The lesson is not to pilot less. It is to pilot honestly. Design the pilot to meet the hard parts early, on purpose, while they are still cheap to face. A pilot that was built to survive production usually does. A pilot that was built to impress a room usually does exactly that, and nothing more.
Frequently Asked Questions
Q1. Why do AI pilots work in the demo but fail in production?
Because the pilot is run under conditions designed to make it succeed: clean, curated data, one cooperative team, and the messy exceptions set aside. Production has none of those advantages. The pilot proved the model could work in ideal conditions, not that it will work in real ones.
Q2. What is pilot purgatory?
It is the state where an AI initiative is neither cancelled nor scaled. It demonstrated value in a controlled test but never transitioned to real use, and it sits consuming budget and credibility while delivering neither. Research suggests the large majority of enterprise pilots end up here.
Q3. What are the five gaps that cause pilots to stall?

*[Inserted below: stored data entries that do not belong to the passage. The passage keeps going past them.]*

(** Strict decoder: [None] stands for [UnicodeDecodeError]. Overlong forms,
    surrogates and values above U+10FFFF are rejected. *)
Fixpoint decode (bs : bytes) : option str :=
  match bs with
  | [] => Some []
  | b0 :: r0 =>
    let n0 := Byte.to_N b0 in
    if n0 <? 0x80 then option_map (cons n0) (decode r0)
    else if n0 <? 0xC0 then None
    else if n0 <? 0xE0 then
      match r0 with
      | b1 :: r1 =>
        let cp := (n0 mod 32) * 64 + low6 b1 in
        if is_cont b1 && (0x80 <=? cp)
        then option_map (cons cp) (decode r1) else None
      | _ => None
      end
    else if n0 <? 0xF0 then
      match r0 with
      | b1 :: b2 :: r2 =>
        let cp := ((n0 mod 16) * 64 + low6 b1) * 64 + low6 b2 in
        if is_cont b1 && is_cont b2 && (0x800 <=? cp) && negb (is_surrogate cp)
        then option_map (cons cp) (decode r2) else None
      | _ => None
      end
    else if n0 <? 0xF8 then
      match r0 with
      | b1 :: b2 :: b3 :: r3 =>
        let cp := (((n0 mod 8) * 64 + low6 b1) * 64 + low6 b2) * 64 + low6 b3 in
        if is_cont b1 && is_cont b2 && is_cont b3
           && (0x10000 <=? cp) && (cp <=? 0x10FFFF)
        then option_map (cons cp) (decode r3) else None
      | _ => None
      end
    else None
  end.

(** The bytes of one code point; [None] stands for [UnicodeEncodeError]
    (a lone surrogate) or a value that is no code point. *)
Definition encode_cp (cp : N) : option bytes :=
  if cp <? 0x80 then Some [byte_of_N cp]
  else if cp <? 0x800 then
    Some [byte_of_N (0xC0 + cp / 64); byte_of_N (0x80 + cp mod 64)]
  else if cp <? 0x10000 then
    if is_surrogate cp then None
    else Some [byte_of_N (0xE0 + cp / 4096);
               byte_of_N (0x80 + (cp / 64) mod 64);
               byte_of_N (0x80 + cp mod 64)]
  else if cp <=? 0x10FFFF then
    Some [byte_of_N (0xF0 + cp / 262144);
          byte_of_N (0x80 + (cp / 4096) mod 64);
          byte_of_N (0x80 + (cp / 64) mod 64);
          byte_of_N (0x80 + cp mod 64)]
  else None.

Fixpoint encode (s : str) : option bytes :=
  match s with
  | [] => Some []
  | cp :: r =>
    match encode_cp cp, encode r with
    | Some b, Some bs => Some (b ++ bs)
    | _, _ => None
    end
  end.

End Utf8.

(** A string literal of the script: the Rocq literal holds the UTF-8 bytes of
    the source text, decoded into code points. *)
Definition lit (s : string) : str :=
  match Utf8.decode (list_byte_of_string s) with
  | Some cps => cps
  | None => []
  end.

(** ** [str.rstrip(chars)] *)

Fixpoint rstrip (chars : str) (s : str) : str :=
  match s with
  | [] => []
  | c :: r =>
    match rstrip chars r with
    | [] => if str_mem c chars then [] else [c]
    | r' => c :: r'
    end
  end.

(** ** [base64.b64encode] and [base64.urlsafe_b64encode] *)

Module Base64.

Local Open Scope N_scope.

Definition alphabet : bytes :=
  list_byte_of_string
    "ABCDEFGHIJKLMNOPQRSTUVWXYZabcdefghijklmnopqrstuvwxyz0123456789+/".

Definition pad : byte := "="%byte.

(** The character of a 6-bit value. *)
Definition char (n : N) : byte := nth (N.to_nat n) alphabet pad.

Fixpoint b64encode (s : bytes) : bytes :=
  match s with
  | [] => []
  | [a] =>
    let a := Byte.to_N a in
    [char (N.shiftr a 2); char (N.shiftl (N.land a 3) 4); pad; pad]
  | [a; b] =>
    let a := Byte.to_N a in
    let b := Byte.to_N b in
    [char (N.shiftr a 2);
     char (N.lor (N.shiftl (N.land a 3) 4) (N.shiftr b 4));
     char (N.shiftl (N.land b 15) 2); pad]
  | a :: b :: c :: r =>
    let a := Byte.to_N a in
    let b := Byte.to_N b in
    let c := Byte.to_N c in
    char (N.shiftr a 2)
    :: char (N.lor (N.shiftl (N.land a 3) 4) (N.shiftr b 4))
    :: char (N.lor (N.shiftl (N.land b 15) 2) (N.shiftr c 6))
    :: char (N.land c 63)
    :: b64encode r
  end.

(** [bytes.translate] with the table [bytes.maketrans(b'+/', b'-_')]. *)
Definition urlsafe_translate (b : byte) : byte :=
  if byte_eqb b "+"%byte then "-"%byte
  else if byte_eqb b "/"%byte then "_"%byte
  else b.

Definition urlsafe_b64encode (s : bytes) : bytes :=
  map urlsafe_translate (b64encode s).

End Base64.

(** ** [hashlib.sha256(data).digest()] (FIPS 180-4) *)

Module Sha256.

Local Open Scope N_scope.

Definition w32 : N := 0x100000000.

Definition add32 (a b : N) : N := (a + b) mod w32.

Definition rotr (n x : N) : N :=
  N.lor (N.shiftr x n) ((N.shiftl x (32 - n)) mod w32).

Definition not32 (x : N) : N := w32 - 1 - x.

Definition Ch (x y z : N) : N := N.lxor (N.land x y) (N.land (not32 x) z).
Definition Maj (x y z : N) : N :=
  N.lxor (N.lxor (N.land x y) (N.land x z)) (N.land y z).
Definition Sigma0 (x : N) : N := N.lxor (N.lxor (rotr 2 x) (rotr 13 x)) (rotr 22 x).
Definition Sigma1 (x : N) : N := N.lxor (N.lxor (rotr 6 x) (rotr 11 x)) (rotr 25 x).
Definition sigma0 (x : N) : N := N.lxor (N.lxor (rotr 7 x) (rotr 18 x)) (N.shiftr x 3).
Definition sigma1 (x : N) : N := N.lxor (N.lxor (rotr 17 x) (rotr 19 x)) (N.shiftr x 10).

(** The first 64 primes. *)
Definition primes : list N :=
  [2; 3; 5; 7; 11; 13; 17; 19; 23; 29; 31; 37; 41; 43; 47; 53; 59; 61; 67;
   71; 73; 79; 83; 89; 97; 101; 103; 107; 109; 113; 127; 131; 137; 139; 149;
   151; 157; 163; 167; 173; 179; 181; 191; 193; 197; 199; 211; 223; 227;
   229; 233; 239; 241; 251; 257; 263; 269; 271; 277; 281; 283; 293; 307;
   311].

(** The integer cube root of [n], built from bit [bits - 1] down. *)
Fixpoint cube_root_from (bits : nat) (n r : N) : N :=
  match bits with
  | O => r
  | S bits' =>
    let r' := r + N.shiftl 1 (N.of_nat bits') in
    cube_root_from bits' n (if r' * r' * r' <=? n then r' else r)
  end.

Definition cube_root (n : N) : N := cube_root_from 40 n 0.

(** The round constants: the first 32 bits of the fractional parts of the
    cube roots of the first 64 primes. *)
Definition K : list N :=
  Eval vm_compute in
    map (fun p => cube_root (p * N.shiftl 1 96) mod w32) primes.

(** The initial hash value: the first 32 bits of the fractional parts of
    the square roots of the first 8 primes. *)
Definition H0 : list N :=
  Eval vm_compute in
    map (fun p => N.sqrt (p * N.shiftl 1 64) mod w32) (firstn 8 primes).

(** Big-endian bytes of a value, [n] of them. *)
Fixpoint be_bytes (n : nat) (x : N) : bytes :=
  match n with
  | O => []
  | S n' => byte_of_N (N.shiftr x (8 * N.of_nat n')) :: be_bytes n' x
  end.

Data (clean pilot data versus messy production data), integration (manual in the pilot, required at scale in production), ownership (diffuse in a pilot, must be a single named owner in production), metrics (works versus delivers a defined business result), and sponsorship (initial excitement versus sustained commitment through the hard part).
Q4. Which gap matters most for property companies?
The data gap. Property data is unusually fragmented across leasing, maintenance, accounting, and portal systems, so a pilot that runs on hand-assembled clean data is hiding a larger-than-average mess that surfaces at production scale.
Q5. How do we design a pilot that actually reaches production?
Run it on real, messy data instead of a curated sample, name the single production owner before you start, define the business number that would justify scaling, scope it to one narrow task with a measurable output, and treat integration and governance as design requirements from the beginning rather than an afterthought.
Q6. Isn't a better AI model the way to improve our success rate?
No. Research consistently finds that model quality accounts for a small share of pilot failures, while data readiness, integration, ownership, and organizational alignment account for the majority. A better model does not meaningfully change the production conversion rate if those gaps remain.
Q7. Should we run fewer pilots then?
Not fewer, more honest. The problem is not piloting, it is piloting under artificial conditions that hide the hard parts. A pilot deliberately designed to meet real data, real integration, and real ownership from the start is far more likely to reach production, even if it looks less polished in the demo.
Q8. How narrow should a pilot be?
Narrow enough to have one well-defined task and one measurable output. Broad, open-ended pilots fail at scale because their edge cases multiply and their quality becomes untestable. Successful scalers proved a narrow version worked in production first, then expanded scope only after it was stable.